Perhaps mindful of the team’s legion of young fans — girls and boys with painted faces captured in TV footage of crowded stadiums — the directors have made a doc that pops visually, playfully. “LFG” employs fleet, colorful graphics (by Union Editorial), scoring points in showing how unequal that compensation and benefits can be. The film rides waves of energy — cutting on the field highlights with personable interviews and sometimes nervous media appearances — until the pandemic slows things and forces the directors to resort, like so many of us did, to remote video. And even then, “LFG” has power.

The filmmakers could have done more to place the fight for equal pay within the larger context of women in professional sports, touching on what’s happening on the tennis circuit and the WNBA and what’s happening to sport as big business. It’s stronger for not having done so. The story of these athletes and their dedication to the legal fight encompasses those and broader societal struggles.

Instead of going too big, “LFG” goes intimate, breaking out personal stories, chiefly those of McDonald and Rapinoe. A single mom, forward Jessica McDonald offers a glimpse at the challenges of being a good parent and top-flight, underpaid competitor.

As for Rapinoe, the forward has become one of the most recognizable female athletes in the world. The camera follows her to appearances on CNN and MSNBC, to a cover shoot for Glamour and the Espy Awards with WNBA star Sue Bird (the two are engaged). But it’s her thoughts about the divergent paths she and her older brother took that offers a convincing glimpse of her appeal as an advocate for social justice. Her success and fame and his struggles with addiction comprise “the true American story,” she says. Although she’s recently been called out on Twitter for a racial comment, here she displays an ongoing nuance in her understanding of class, race and gender.

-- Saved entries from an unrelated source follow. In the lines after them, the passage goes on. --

(** * PaddleDTX: the vertical logistic-regression Learner and [PadStart]

    A shallow embedding of two pieces of the repository:

    - [crypto.PadStart] (left padding of a byte slice with zero bytes);
    - the message-driven state machine of [logic_reg_vl.Learner]:
      [Advance], [advance], [sendMessage], [sendMessageWithRetry],
      [NewLearner] and the goroutines they start.

    Collaborators that the Learner only reaches through an interface or whose
    code is in another package (the PSI engine, the training [process], the
    RPC handler, protobuf's [Marshal]/[Unmarshal]) are parameters of the
    development: records of state-passing operations.  The result handler is
    modelled by the list of results it has been given.

    Concurrency.  Every [go] statement puts a goroutine in a pool; a run is a
    sequence of events, each of which is either a payload handed to [Advance]
    by the transport or one waiting goroutine, chosen freely, run to its end.
    A call of [advance] is therefore one atomic step: the runs of the model
    are the interleavings of the program in which calls do not overlap, and
    what two overlapping calls could do to each other's reads of
    [status] and [loopRound] is not modelled. *)

From Stdlib Require Import ZArith List String Bool Lia.
From Stdlib.Strings Require Import Byte.
Import ListNotations.

(** Go's [[]byte]. *)
Definition bytes := list byte.

(* ===================================================================== *)
(** ** crypto.PadStart *)
(* ===================================================================== *)

Module Crypto.

(** [make([]byte, n, cap)]: [n] zero bytes. *)
Definition make_zero (n : Z) : bytes := repeat x00 (Z.to_nat n).

(** [len(s)] as a Go [int]. *)
Definition len (s : bytes) : Z := Z.of_nat (List.length s).

(** [func PadStart(s []byte, newLen int) []byte] *)
Definition PadStart (s : bytes) (newLen : Z) : bytes :=
  if (len s >=? newLen)%Z then s
  else
    let t := make_zero (newLen - len s) in
    t ++ s.

(** The number a byte slice stands for when read big-endian, as
    [big.Int.SetBytes] reads it. *)
Definition bigEndian (s : bytes) : Z :=
  fold_left (fun acc b => (acc * 256 + Z.of_N (Byte.to_N b))%Z) s 0%Z.

End Crypto.

(* ===================================================================== *)
(** ** logic_reg_vl: data *)
(* ===================================================================== *)

Module LogicRegVl.

Local Open Scope string_scope.

(** Error codes of package [errcodes] used by the Learner; errors produced by
    the collaborators carry codes of their own. *)
Inductive errcode :=
| ErrCodeParam
| ErrCodeInternal
| ErrCodeOf (name : string).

Before there were these World Cup victors, there was the legendary team with Mia Hamm, Brandi Chastain, et al. Before “LFG!” there was “GFY,” the crass meaning of which an appealing Julie Foudy shares. The EPSN commentator and a member of that two-time World Cup-winning team, Foudy proves a smart link to both teams — and both moments.

After they win their fourth World Cup, a chant starts up in the stands that are repeated during the to the confetti parade and ceremony. “Equal Pay, Equal Pay, Equal Pay,” the syllables of which sound like they’re shouting, “U.S.A., U.S.A., U.S.A.” When Rapinoe takes the mike at that celebration, she is gracious to a point: She’s not about to let U.S. Soccer off the hook but goes easy on then-federation president, Carlos Cordiero. It’s as if she says, “Read the room, Carlos.”

“If I didn’t think we could win, I wouldn’t have taken on the lawsuit,” says lead attorney Jeffrey Kessler early on. Sitting behind a table in a conference room, Kessler brings to mind agent-mensch Dicky Fox in “Jerry Maguire.” The framing feels intentional, even if it isn’t. Something in Kessler’s legal tutelage underscores the ethical rightness of the fight.

This past Monday, the Supreme Court handed the governing body of college sports, the NCAA, a unanimous defeat with a landmark decision about compensation for student athletes. The lead lawyer for that suit was none other than Kessler.

Co-counsel Cardelle Spangler as well as team spokeswoman and public relations executive Molly Levinson — who gets teary reading an astonishing full-page ad from Secret deodorant celebrating the team and making no secret of its stance on equal pay — make it clear that this is no one-man operation but a superlative women’s endeavor, with the team leading the charge.